Am 26. Februar 2026 beteiligte sich die Klinik für Rhythmologie am Universitätsklinikum Schleswig-Holstein, Campus Lübeck, erneut am internationalen #PULSEDAY. Ziel der Initiative ist es, über Herzrhythmusstörungen aufzuklären und für eine frühzeitige Erkennung zu sensibilisieren.
Der 1. März ist der internationale #PULSEDAY und fester Bestandteil im medizinischen Kalender. Doch warum 1.3.?
Die Zahlen stehen symbolisch für das Lebenszeitrisiko des Vorhofflimmerns: Etwa jede dritte Person entwickelt im Laufe ihres Lebens diese Herzrhythmusstörung. Vorhofflimmern ist die häufigste anhaltende Herzrhythmusstörung und erhöht unbehandelt das Risiko für einen Schlaganfall deutlich.
Im UKSH Gesundheitsforum im CITTI-PARK Lübeck informierten sich zahlreiche Besucherinnen und Besucher über Ursachen, Risiken und moderne Therapieverfahren. Das Ärzteteam des Universitären Herzzentrums Lübeck stand für persönliche Gespräche zur Verfügung und beantwortete Fragen zur Pulskontrolle, Diagnostik und Behandlungsmöglichkeiten. Ergänzend dazu bot ein kostenfreier Basis-Reanimationskurs mit Zertifikat die Möglichkeit, Wiederbelebungsmaßnahmen praxisnah und unter fachlicher Anleitung zu trainieren – ein Angebot, das auf großes Interesse stieß.
In den Fachvorträgen wurden praxisnah zentrale Themen erläutert: Wie misst man den Puls korrekt? Was bedeutet ein unregelmäßiger Herzschlag? Welche Rolle spielen Blutverdünnung und Katheterablation?
Besonders eindrücklich erklärte ein Vertreter der Klinik für Neurologie den Zusammenhang zwischen Vorhofflimmern und Schlaganfall und verdeutlichte, warum ein unbehandeltes Vorhofflimmern das Schlaganfallrisiko erheblich erhöhen kann. Dabei wurde klar: Wer sein Herz schützt, schützt auch sein Gehirn.
Mit dem Pulse Day Lauf um 18:30 Uhr fand der Aktionstag einen bewegten Ausklang.
Unterstützt wurde die Kampagne zudem von Spielern des 1. FC Phönix Lübeck, die vor Ort Präsenz zeigten und die Bedeutung von Prävention und körperlicher Aktivität unterstrichen. Ihr Engagement verdeutlichte eindrucksvoll die enge Verbindung zwischen Sport und Herzgesundheit.

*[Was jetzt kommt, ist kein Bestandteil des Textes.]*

Definition tryCatch {St A} (m : M St A) (handler : Error -> M St A) : M St A :=
  fun s =>
    match m s with
    | (Returned a, s') => (Returned a, s')
    | (Thrown e, s') => handler e s'
    end.

Declare Scope js_scope.
Delimit Scope js_scope with js.
Notation "x <- m ;; k" := (bind m (fun x => k))
  (at level 61, m at next level, right associativity) : js_scope.
Notation "m ;; k" := (bind m (fun _ => k))
  (at level 61, right associativity) : js_scope.
Open Scope js_scope.

(** [array.forEach(f)] *)
Fixpoint forEach {St A} (l : list A) (f : A -> M St unit) : M St unit :=
  match l with
  | [] => ret tt
  | x :: r => f x ;; forEach r f
  end.

(** [array.filter(p)] with a predicate that has effects. *)
Fixpoint filterM {St A} (p : A -> M St bool) (l : list A) : M St (list A) :=
  match l with
  | [] => ret []
  | x :: r =>
      keep <- p x ;;
      rest <- filterM p r ;;
      ret (if keep then x :: rest else rest)
  end.

(** A loop that carries a local variable. *)
Fixpoint foldM {St A B} (f : B -> A -> M St B) (l : list A) (b : B) : M St B :=
  match l with
  | [] => ret b
  | x :: r => b' <- f b x ;; foldM f r b'
  end.

(* ================================================================= *)
(** ** Configuration rows *)

(** [x === a || x === b || ...], the labels of one [switch] arm. *)
Definition oneOf (x : string) (labels : list string) : bool :=
  existsb (String.eqb x) labels.

Module Configuration.
Import Validation.
(** * docvision: consolidation of line segments (eudoxus.js)

    A shallow embedding of the line-aggregation core of docvision:
    [analyseLines], [consolidateLinesSchemed], [consolidateLines],
    [consolidateLinesSchemedBySlope] and [consolidateLinesBySlope] of
    eudoxus.js, together with the helpers of geometer.js and logician.js
    they call.

    JavaScript numbers are IEEE-754 binary64 values.  The embedding is
    written once over an interface [JSNumber] of the operations the source
    applies to numbers, and is instantiated twice:
    - at Rocq's primitive [float] (binary64, the semantics of the running
      program), where [Math.asin], [Math.acos] and [Array.prototype.sort]
      are provided by the host engine and are taken as parameters;
    - at the real numbers [R], the exact arithmetic the prose of the
      specification is phrased in. *)

From Stdlib Require Import String.
From Stdlib Require Import List ZArith Bool Lia Permutation Sorted.
From Stdlib Require Import Uint63.
From Stdlib Require Import Floats.
From Stdlib Require Import Reals Lra.
Import ListNotations.

Set Implicit Arguments.

(** ** JavaScript numbers *)

(** The operations of the language and of [Math] that the source uses on
    numbers.  [js_lt a b] is [a < b] and [js_le a b] is [a <= b]; the source's
    [a > b] is [js_lt b a].  [Math_sqr x] is [Math.pow(x, 2)].  [js_int z] is
    the integer literal [z]. *)
Class JSNumber (num : Type) : Type := {
  js_add : num -> num -> num;
  js_sub : num -> num -> num;
  js_mul : num -> num -> num;
  js_div : num -> num -> num;
  js_neg : num -> num;
  js_lt : num -> num -> bool;
  js_le : num -> num -> bool;
  js_int : Z -> num;
  Math_abs : num -> num;
  Math_sqrt : num -> num;
  Math_sqr : num -> num;
  Math_min : num -> num -> num;
  Math_max : num -> num -> num;
  Math_asin : num -> num;
  Math_acos : num -> num
}.

Declare Scope js_scope.
Delimit Scope js_scope with js.
Notation "a + b" := (js_add a b) : js_scope.
Notation "a - b" := (js_sub a b) : js_scope.
Notation "a * b" := (js_mul a b) : js_scope.
Notation "a / b" := (js_div a b) : js_scope.
Notation "- a" := (js_neg a) : js_scope.
Notation "a <? b" := (js_lt a b) : js_scope.
Notation "a <=? b" := (js_le a b) : js_scope.
Notation "a >? b" := (js_lt b a) : js_scope.
Notation "a >=? b" := (js_le b a) : js_scope.

(** A flat line [[x0, y0, x1, y1]], and more generally an array of four
    elements. *)
Record Quad (A : Type) : Type := mkQuad { q0 : A; q1 : A; q2 : A; q3 : A }.

(** The elements of a four-element array, in order. *)
Definition elems {A : Type} (q : Quad A) : list A :=
  [q0 q; q1 q; q2 q; q3 q].

(** [Array.prototype.slice(start, end)] for indices within the array. *)
Definition slice {A : Type} (start stop : nat) (a : list A) : list A :=
  firstn (stop - start) (skipn start a).

(** A schemed line: the object [analyseLines] builds.  The keys [xint] and
    [yint] are optional; a key that is present holds a number. *)
Record SchemedLine (num : Type) : Type := mkSchemedLine {
  sl_angle : num;
  sl_length : num;
  sl_coordinates : Quad num;
  sl_xint : option num;
  sl_yint : option num;
  sl_rank : Z
}.

(** A rank/line pair of [consolidateLinesSchemed]. *)
Record BigLine (num : Type) : Type := mkBigLine {
  bl_rank : Z;
  bl_line : Quad num
}.

(** ** logician.js *)

Section Logician.
Context {num : Type} {N : JSNumber num}.
Local Open Scope js_scope.

(** A number or [null].  Arithmetic and relational operators convert
    [null] to [0]. *)
Definition jsval : Type := option num.

Definition ToNumber (v : jsval) : num :=
  match v with
  | Some n => n
  | None => js_int 0
  end.

(** The element [vectorBinaryOp] pushes for one pair: [v1[i] op v0[i]]. *)
Definition binaryOpElement (op : String.string) (v0_v v1_v : jsval) : jsval :=
  if String.eqb op "+"%string then Some (ToNumber v1_v + ToNumber v0_v)
  else if String.eqb op "-"%string then Some (ToNumber v1_v - ToNumber v0_v)
  else if String.eqb op "*"%string then Some (ToNumber v1_v * ToNumber v0_v)
  else if String.eqb op "max"%string then Some (Math_max (ToNumber v1_v) (ToNumber v0_v))
  else if String.eqb op "min"%string then Some (Math_min (ToNumber v1_v) (ToNumber v0_v))
  else None.

(** [vectorBinaryOp op v0 v1]: [null] ([None]) when the lengths differ. *)
Definition vectorBinaryOp (op : String.string) (v0 v1 : list jsval)
  : option (list jsval) :=
  if Nat.eqb (length v0) (length v1)
  then Some (map (fun p => binaryOpElement op (fst p) (snd p)) (combine v0 v1))
  else None.

(** [scalarWithinTolerance a b t]. *)
Definition scalarWithinTolerance (a b t : num) : bool :=
  let vDiff := Math_abs (b - a) in
  let vMax := Math_max (Math_abs a) (Math_abs b) in
  vDiff <? vMax * t.
End Logician.

(** ** geometer.js *)

Section Geometer.
Context {num : Type} {N : JSNumber num}.
Local Open Scope js_scope.

(** [vectorMagnitude v0]: [null] for a [null] argument. *)
Definition vectorMagnitude (v0 : option (list (@jsval num))) : @jsval num :=
  match v0 with
  | None => None
  | Some v =>
      Some (Math_sqrt
        (fold_left (fun magnitudeTotal componentV =>
                      magnitudeTotal + ToNumber componentV * ToNumber componentV)
                   v (js_int 0)))
  end.

Definition vectorDifference (v0 v1 : list (@jsval num)) : option (list jsval) :=
  vectorBinaryOp "-"%string v0 v1.

Definition vectorDistance (v0 v1 : list (@jsval num)) : @jsval num :=
  vectorMagnitude (vectorDifference v0 v1).

(** [vector2dProject v0 v1], on the pairs [(v0[0], v0[1])], [(v1[0], v1[1])]. *)
Definition vector2dProject (v0 v1 : num * num) : num * num :=
  let '(a0, a1) := v0 in
  let '(b0, b1) := v1 in
  ((a0 * (a0 * b0 + a1 * b1)) / (a1 * a1 + a0 * a0),
   (a1 * (a0 * b0 + a1 * b1)) / (a1 * a1 + a0 * a0)).

(** [line2dProjectPoint baseLine projectionPoint]. *)
Definition line2dProjectPoint (baseLine : Quad (@jsval num))
    (projectionPoint : num * num) : num * num :=
  let b0 := ToNumber (q0 baseLine) in
  let b1 := ToNumber (q1 baseLine) in
  let b2 := ToNumber (q2 baseLine) in
  let b3 := ToNumber (q3 baseLine) in
  let relativeProjection :=
    vector2dProject (b2 - b0, b3 - b1)
                    (fst projectionPoint - b0, snd projectionPoint - b1) in
  (fst relativeProjection + b0, snd relativeProjection + b1).

(** [space1dHasPoint [l0, l1] [p]]. *)
Definition space1dHasPoint (l0 l1 p : num) : bool :=
  if (p >=? l0) && (p <=? l1) then true
  else if (p <=? l0) && (p >=? l1) then true
  else false.

(** [space2dHasPoint line point]. *)
Definition space2dHasPoint (line : Quad (@jsval num)) (point : num * num) : bool :=
  if space1dHasPoint (ToNumber (q0 line)) (ToNumber (q2 line)) (fst point)
     && space1dHasPoint (ToNumber (q1 line)) (ToNumber (q3 line)) (snd point)
  then true else false.

(** [line2dProjectedPointWithinTolerance line point tol]. *)
Definition line2dProjectedPointWithinTolerance (line : Quad (@jsval num))
    (point : num * num) (tol : num) : bool :=
  let pointProjected := line2dProjectPoint line point in
  if space2dHasPoint line pointProjected then
    if ToNumber (vectorDistance [Some (fst point); Some (snd point)]
                   [Some (fst pointProjected); Some (snd pointProjected)]) <=? tol
    then true else false
  else false.

(** The accumulator of the loop of [linesSchemedToFlatlineByBounds]:
    [minX], [maxX], [minY], [maxY] (initially [null]) and [signednessNet]. *)
Record BoundsAcc : Type := mkBoundsAcc {
  minX : @jsval num; maxX : @jsval num;
  minY : @jsval num; maxY : @jsval num;
  signednessNet : Z
}.

(** [v == null || v < v], the test the source applies to each bound. *)
Definition boundUnsetOrBelowItself (v : @jsval num) : bool :=
  match v with
  | None => true
  | Some n => n <? n
  end.

(** One iteration of the loop of [linesSchemedToFlatlineByBounds]. *)
Definition boundsStep (acc : BoundsAcc) (line : SchemedLine num) : BoundsAcc :=
  let c := sl_coordinates line in
  let minXT := Math_min (q0 c) (q2 c) in
  let minYT := Math_min (q1 c) (q3 c) in
  let maxXT := Math_max (q0 c) (q2 c) in
  let maxYT := Math_max (q1 c) (q3 c) in
  let zero := js_int 0 in
  let signednessNet' :=
    if ((q2 c - q0 c <? zero) && (q3 c - q1 c >? zero))
       || ((q2 c - q0 c >? zero) && (q3 c - q1 c <? zero))
    then (signednessNet acc - 1)%Z else (signednessNet acc + 1)%Z in
  {| minX := if boundUnsetOrBelowItself (minX acc) then Some minXT else minX acc;
     maxX := if boundUnsetOrBelowItself (maxX acc) then Some maxXT else maxX acc;
     minY := if boundUnsetOrBelowItself (minY acc) then Some minYT else minY acc;
     maxY := if boundUnsetOrBelowItself (maxY acc) then Some maxYT else maxY acc;
     signednessNet := signednessNet' |}.

(** [linesSchemedToFlatlineByBounds lines signed]. *)
Definition linesSchemedToFlatlineByBounds (lines : list (SchemedLine num))
    (signed : bool) : Quad (@jsval num) :=
  let acc := fold_left boundsStep lines
               {| minX := None; maxX := None; minY := None; maxY := None;
                  signednessNet := 0 |} in
  if signed && (signednessNet acc <? 0)%Z
  then mkQuad (minX acc) (maxY acc) (maxX acc) (minY acc)
  else mkQuad (minX acc) (minY acc) (maxX acc) (maxY acc).

(** [lineGroupAndSegmentAdjacent baseGroup testLineFull gap].  The source
    slices the bounds with [slice(0, 2)] and [slice(2, 2)], and the test
    line with [slice(0, 2)] and [slice(2, 4)]. *)
Definition lineGroupAndSegmentAdjacent (baseGroup : list (SchemedLine num))
    (testLineFull : SchemedLine num) (gap : num) : bool :=
  let baseGroupBounds := linesSchemedToFlatlineByBounds baseGroup true in
  let testLine := sl_coordinates testLineFull in
  let boundsArray := elems baseGroupBounds in
  let testArray := map Some (elems testLine) in
  if line2dProjectedPointWithinTolerance baseGroupBounds (q0 testLine, q1 testLine) gap
  then true
  else if line2dProjectedPointWithinTolerance baseGroupBounds (q2 testLine, q3 testLine) gap
  then true
  else if ToNumber (vectorDistance (slice 0 2 boundsArray) (slice 0 2 testArray)) <=? gap
  then true
  else if ToNumber (vectorDistance (slice 2 2 boundsArray) (slice 0 2 testArray)) <=? gap
  then true
  else if ToNumber (vectorDistance (slice 0 2 boundsArray) (slice 2 4 testArray)) <=? gap
  then true
  else if ToNumber (vectorDistance (slice 2 2 boundsArray) (slice 2 4 testArray)) <=? gap
  then true
  else false.
End Geometer.

(** ** eudoxus.js *)

Section Eudoxus.
Context {num : Type} {N : JSNumber num}.
Local Open Scope js_scope.

(** [Array.prototype.sort] of the host engine: it receives the comparison
    function, whose result it converts to a number. *)
Variable Array_sort : forall A : Type, (A -> A -> Z) -> list A -> list A.

(** [const mathPi = Math.acos(-1)]. *)
Definition mathPi : num := Math_acos (- js_int 1).

(** The body of the loop of [analyseLines] for one flat line and its index. *)
Definition analyseLine (lineTemp : Quad num) (lineIndex : Z) : SchemedLine num :=
  let x0 := q0 lineTemp in
  let y0 := q1 lineTemp in
  let x1 := q2 lineTemp in
  let y1 := q3 lineTemp in
  let dist0 := Math_sqrt (Math_sqr (x1 - x0) + Math_sqr (y1 - y0)) in
  let angle0 :=
    if Math_abs (x1 - x0) >? Math_abs (y1 - y0)
    then Math_asin ((y1 - y0) / dist0)
    else Math_acos ((x1 - x0) / dist0) in
  {| sl_angle := angle0;
     sl_length := dist0;
     sl_coordinates := lineTemp;
     sl_xint :=
       if (angle0 >? mathPi / js_int 8) && (angle0 <? mathPi * js_int 7 / js_int 8)
       then Some (x0 - y0 * ((x1 - x0) / (y1 - y0)))
       else None;
     sl_yint :=
       if ((angle0 <? mathPi * js_int 3 / js_int 8)
           && (angle0 >? mathPi * (- js_int 3) / js_int 8))
          || ((angle0 >? mathPi * js_int 5 / js_int 8)
              && (angle0 <? mathPi * js_int 11 / js_int 8))
       then Some (y0 - x0 * ((y1 - y0) / (x1 - x0)))
       else None;
     sl_rank := lineIndex |}.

„Herzrhythmusstörungen sind heute in vielen Fällen sehr gut behandelbar. Entscheidend ist, dass wir sie frühzeitig erkennen und konsequent therapieren. Aufklärung und Eigenwahrnehmung – etwa durch regelmäßiges Pulsmessen – sind dabei wichtige erste Schritte“, betont Prof. Dr. Roland Richard Tilz, Direktor der Klinik für Rhythmologie.